» WHAT TO DO
Reproduce all of the data exactly as written.

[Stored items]
——
(** The files of a tree that satisfy [f], with their paths, in the order of the
    walk. *)
Fixpoint files (f : Z -> bool) (path : string) (n : node) : list (string * stat) :=
  match n with
  | Node None _ => []
  | Node (Some st) dir =>
      if S_ISDIR (st_mode st) then
        match dir with
        | None => []
        | Some es =>
            List.concat (map (fun '(name, m) => if is_dot name then [] else files f (join path name) m) es)
        end
      else if f (st_mode st) then [(path, st)] else []
  end.

(** What cannot be looked into. *)
Fixpoint problems (n : node) : list string :=
  match n with
  | Node None _ => ["lstat failed"]
  | Node (Some st) dir =>
      if S_ISDIR (st_mode st) then
        match dir with
        | None => ["Cannot open directory"]
        | Some es => List.concat (map (fun '(name, m) => if is_dot name then [] else problems m) es)
        end
      else []
  end.

(** Every path of the walk fits into the buffer. *)
Fixpoint fits (path : string) (n : node) : bool :=
  match n with
  | Node (Some st) (Some es) =>
      if S_ISDIR (st_mode st) then
        forallb (fun '(name, m) => is_dot name ||
          ((strlen (join path name) <? PATH_MAX) && fits (join path name) m)) es
      else true
  | _ => true
  end.

(** The years of a time fit into an [int]. *)
Definition year_ok (t : Z) : bool :=
  let y := fst (fst (civil (utc_day t))) in is_int (y - 1900) && is_int y.
Definition time_ok (tz : Z -> Z) (st : stat) : bool :=
  year_ok (st_mtime st) && year_ok (st_mtime st + tz (st_mtime st)).
Definition date_ok (d : date) : Prop :=
  INT_MIN + 1900 <= year d <= INT_MAX /\ INT_MIN + 1 <= month d <= INT_MAX.

(** ** A file *)

Lemma civil_month t y m dd : civil t = (y, m, dd) -> 1 <= m <= 12 /\ 1 <= dd <= 31.
Proof.
  intros E. pose proof (civil_valid t) as H. rewrite E in H. unfold valid_date, days_in_month in H.
  repeat case_match; lia.
Qed.

Lemma gmtime_civil t : year_ok t = true ->
  let '(y, m, d) := civil (utc_day t) in
  gmtime t = Some (Tm (y - 1900) (m - 1) d) /\ is_int y = true.
Proof.
  unfold year_ok, gmtime. fold (utc_day t). destruct (civil (utc_day t)) as [[y m] d]. simpl.
  intros H. apply andb_true_iff in H as [H1 H2]. by rewrite H1.
Qed.

Lemma int_op_is {S} (z : Z) (s : S) : is_int z = true -> int_op z s = Done z s.
Proof. unfold int_op. by intros ->. Qed.

(** [check_time] on every date, also one that no calendar has. *)
Lemma check_time_spec t cond d w : year_ok t = true -> date_ok d ->
  check_time t cond d w =
  Done (if cond_holds cond (date_cmp (civil (utc_day t)) (date3_of d)) then 0 else 1) w.
Proof.
  intros Ht [Hy Hm]. pose proof (gmtime_civil t Ht) as Hg. unfold check_time.
  destruct (civil (utc_day t)) as [[y m] dd] eqn:E. destruct (civil_month _ _ _ _ E).
  destruct Hg as [-> Hyi]. unfold is_int in Hyi.
  unfold compare_dates, date3_of, date_cmp, mbind, cm_bind. simpl.
  rewrite int_op_ok by (unfold INT_MIN, INT_MAX in *; lia).
  destruct (Z.compare_spec y (year d)), (Z.ltb_spec (year d - 1900) (y - 1900)),
    (Z.ltb_spec (y - 1900) (year d - 1900)); try lia; try by destruct cond.
  rewrite int_op_ok by (unfold INT_MIN, INT_MAX in *; lia).
  destruct (Z.compare_spec m (month d)), (Z.ltb_spec (month d - 1) (m - 1)),
    (Z.ltb_spec (m - 1) (month d - 1)); try lia; try by destruct cond.
  destruct (Z.compare_spec dd (day d)), (Z.ltb_spec (day d) dd), (Z.ltb_spec dd (day d));
    try lia; by destruct cond.
Qed.

(** Writing is appending. *)
Definition emit (txt : string) (errs : list string) (w : io) : io :=
  Io (stdout w ++ txt) (stderr w ++ errs)%list.

Lemma emit_nil w : emit "" [] w = w.
Proof. destruct w as [o e]. unfold emit. simpl. by rewrite str_app_nil_r, app_nil_r. Qed.

Lemma emit_emit a b e e' w : emit b e' (emit a e w) = emit (a ++ b) (e ++ e')%list w.
Proof. unfold emit. simpl. by rewrite str_app_assoc, app_assoc. Qed.

Lemma print_emit s w : print s w = Done tt (emit s [] w).
Proof. unfold print, modify, emit. by rewrite app_nil_r. Qed.

Lemma eprint_emit s w : eprint s w = Done tt (emit "" [s] w).
Proof. unfold eprint, modify, emit. by rewrite str_app_nil_r. Qed.

Lemma print_access0_emit test c w :
  print_access0 test c w = Done tt (emit (if test =? 0 then "-" else c) [] w).
Proof. unfold print_access0. destruct (test =? 0); apply print_emit. Qed.

(** Two prints one after the other. *)
Lemma seq_emit {A} (m : cm io unit) (k : unit -> cm io A) s e w :
  m w = Done tt (emit s e w) -> (m ≫= k) w = k tt (emit s e w).
Proof. intros E. unfold mbind, cm_bind. by rewrite E. Qed.

Lemma print_access_emit st w : print_access st w = Done tt (emit (access_text (st_mode st)) [] w).
Proof.
  unfold print_access, access_text.
  rewrite !(seq_emit _ _ _ _ _ (print_access0_emit _ _ _)), print_emit, !emit_emit.
  done.
Qed.

Lemma print_last_mod_emit tz st w : year_ok (st_mtime st + tz (st_mtime st)) = true ->
  print_last_mod tz st w =
  Done tt (emit (date_text (civil (utc_day (st_mtime st + tz (st_mtime st))))) [] w).
Proof.
  intros Hy. unfold print_last_mod, localtime. pose proof (gmtime_civil _ Hy) as Hg.
  destruct (civil _) as [[y m] d] eqn:E. destruct (civil_month _ _ _ _ E) as [Hm Hd].
  destruct Hg as [-> Hi]. unfold mbind, cm_bind. simpl.
  replace (y - 1900 + 1900) with y by lia. replace (m - 1 + 1) with m by lia.
  rewrite int_op_is by done. rewrite int_op_ok by (unfold INT_MIN, INT_MAX; lia).
  apply print_emit.
Qed.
——
» EXERCISE OUTPUT
(** The files of a tree that satisfy [f], with their paths, in the order of the
    walk. *)
Fixpoint files (f : Z -> bool) (path : string) (n : node) : list (string * stat) :=
  match n with
  | Node None _ => []
  | Node (Some st) dir =>
      if S_ISDIR (st_mode st) then
        match dir with
        | None => []
        | Some es =>
            List.concat (map (fun '(name, m) => if is_dot name then [] else files f (join path name) m) es)
        end
      else if f (st_mode st) then [(path, st)] else []
  end.

(** What cannot be looked into. *)
Fixpoint problems (n : node) : list string :=
  match n with
  | Node None _ => ["lstat failed"]
  | Node (Some st) dir =>
      if S_ISDIR (st_mode st) then
        match dir with
        | None => ["Cannot open directory"]
        | Some es => List.concat (map (fun '(name, m) => if is_dot name then [] else problems m) es)
        end
      else []
  end.

(** Every path of the walk fits into the buffer. *)
Fixpoint fits (path : string) (n : node) : bool :=
  match n with
  | Node (Some st) (Some es) =>
      if S_ISDIR (st_mode st) then
        forallb (fun '(name, m) => is_dot name ||
          ((strlen (join path name) <? PATH_MAX) && fits (join path name) m)) es
      else true
  | _ => true
  end.

(** The years of a time fit into an [int]. *)
Definition year_ok (t : Z) : bool :=
  let y := fst (fst (civil (utc_day t))) in is_int (y - 1900) && is_int y.
Definition time_ok (tz : Z -> Z) (st : stat) : bool :=
  year_ok (st_mtime st) && year_ok (st_mtime st + tz (st_mtime st)).
Definition date_ok (d : date) : Prop :=
  INT_MIN + 1900 <= year d <= INT_MAX /\ INT_MIN + 1 <= month d <= INT_MAX.

(** ** A file *)

Lemma civil_month t y m dd : civil t = (y, m, dd) -> 1 <= m <= 12 /\ 1 <= dd <= 31.
Proof.
  intros E. pose proof (civil_valid t) as H. rewrite E in H. unfold valid_date, days_in_month in H.
  repeat case_match; lia.
Qed.

Lemma gmtime_civil t : year_ok t = true ->
  let '(y, m, d) := civil (utc_day t) in
  gmtime t = Some (Tm (y - 1900) (m - 1) d) /\ is_int y = true.
Proof.
  unfold year_ok, gmtime. fold (utc_day t). destruct (civil (utc_day t)) as [[y m] d]. simpl.
  intros H. apply andb_true_iff in H as [H1 H2]. by rewrite H1.
Qed.

Lemma int_op_is {S} (z : Z) (s : S) : is_int z = true -> int_op z s = Done z s.
Proof. unfold int_op. by intros ->. Qed.

(** [check_time] on every date, also one that no calendar has. *)
Lemma check_time_spec t cond d w : year_ok t = true -> date_ok d ->
  check_time t cond d w =
  Done (if cond_holds cond (date_cmp (civil (utc_day t)) (date3_of d)) then 0 else 1) w.
Proof.
  intros Ht [Hy Hm]. pose proof (gmtime_civil t Ht) as Hg. unfold check_time.
  destruct (civil (utc_day t)) as [[y m] dd] eqn:E. destruct (civil_month _ _ _ _ E).
  destruct Hg as [-> Hyi]. unfold is_int in Hyi.
  unfold compare_dates, date3_of, date_cmp, mbind, cm_bind. simpl.
  rewrite int_op_ok by (unfold INT_MIN, INT_MAX in *; lia).
  destruct (Z.compare_spec y (year d)), (Z.ltb_spec (year d - 1900) (y - 1900)),
    (Z.ltb_spec (y - 1900) (year d - 1900)); try lia; try by destruct cond.
  rewrite int_op_ok by (unfold INT_MIN, INT_MAX in *; lia).
  destruct (Z.compare_spec m (month d)), (Z.ltb_spec (month d - 1) (m - 1)),
    (Z.ltb_spec (m - 1) (month d - 1)); try lia; try by destruct cond.
  destruct (Z.compare_spec dd (day d)), (Z.ltb_spec (day d) dd), (Z.ltb_spec dd (day d));
    try lia; by destruct cond.
Qed.

(** Writing is appending. *)
Definition emit (txt : string) (errs : list string) (w : io) : io :=
  Io (stdout w ++ txt) (stderr w ++ errs)%list.

Lemma emit_nil w : emit "" [] w = w.
Proof. destruct w as [o e]. unfold emit. simpl. by rewrite str_app_nil_r, app_nil_r. Qed.

Lemma emit_emit a b e e' w : emit b e' (emit a e w) = emit (a ++ b) (e ++ e')%list w.
Proof. unfold emit. simpl. by rewrite str_app_assoc, app_assoc. Qed.

Lemma print_emit s w : print s w = Done tt (emit s [] w).
Proof. unfold print, modify, emit. by rewrite app_nil_r. Qed.

Lemma eprint_emit s w : eprint s w = Done tt (emit "" [s] w).
Proof. unfold eprint, modify, emit. by rewrite str_app_nil_r. Qed.

Lemma print_access0_emit test c w :
  print_access0 test c w = Done tt (emit (if test =? 0 then "-" else c) [] w).
Proof. unfold print_access0. destruct (test =? 0); apply print_emit. Qed.

(** Two prints one after the other. *)
Lemma seq_emit {A} (m : cm io unit) (k : unit -> cm io A) s e w :
  m w = Done tt (emit s e w) -> (m ≫= k) w = k tt (emit s e w).
Proof. intros E. unfold mbind, cm_bind. by rewrite E. Qed.

Lemma print_access_emit st w : print_access st w = Done tt (emit (access_text (st_mode st)) [] w).
Proof.
  unfold print_access, access_text.
  rewrite !(seq_emit _ _ _ _ _ (print_access0_emit _ _ _)), print_emit, !emit_emit.
  done.
Qed.

Lemma print_last_mod_emit tz st w : year_ok (st_mtime st + tz (st_mtime st)) = true ->
  print_last_mod tz st w =
  Done tt (emit (date_text (civil (utc_day (st_mtime st + tz (st_mtime st))))) [] w).
Proof.
  intros Hy. unfold print_last_mod, localtime. pose proof (gmtime_civil _ Hy) as Hg.
  destruct (civil _) as [[y m] d] eqn:E. destruct (civil_month _ _ _ _ E) as [Hm Hd].
  destruct Hg as [-> Hi]. unfold mbind, cm_bind. simpl.
  replace (y - 1900 + 1900) with y by lia. replace (m - 1 + 1) with m by lia.
  rewrite int_op_is by done. rewrite int_op_ok by (unfold INT_MIN, INT_MAX; lia).
  apply print_emit.
Qed.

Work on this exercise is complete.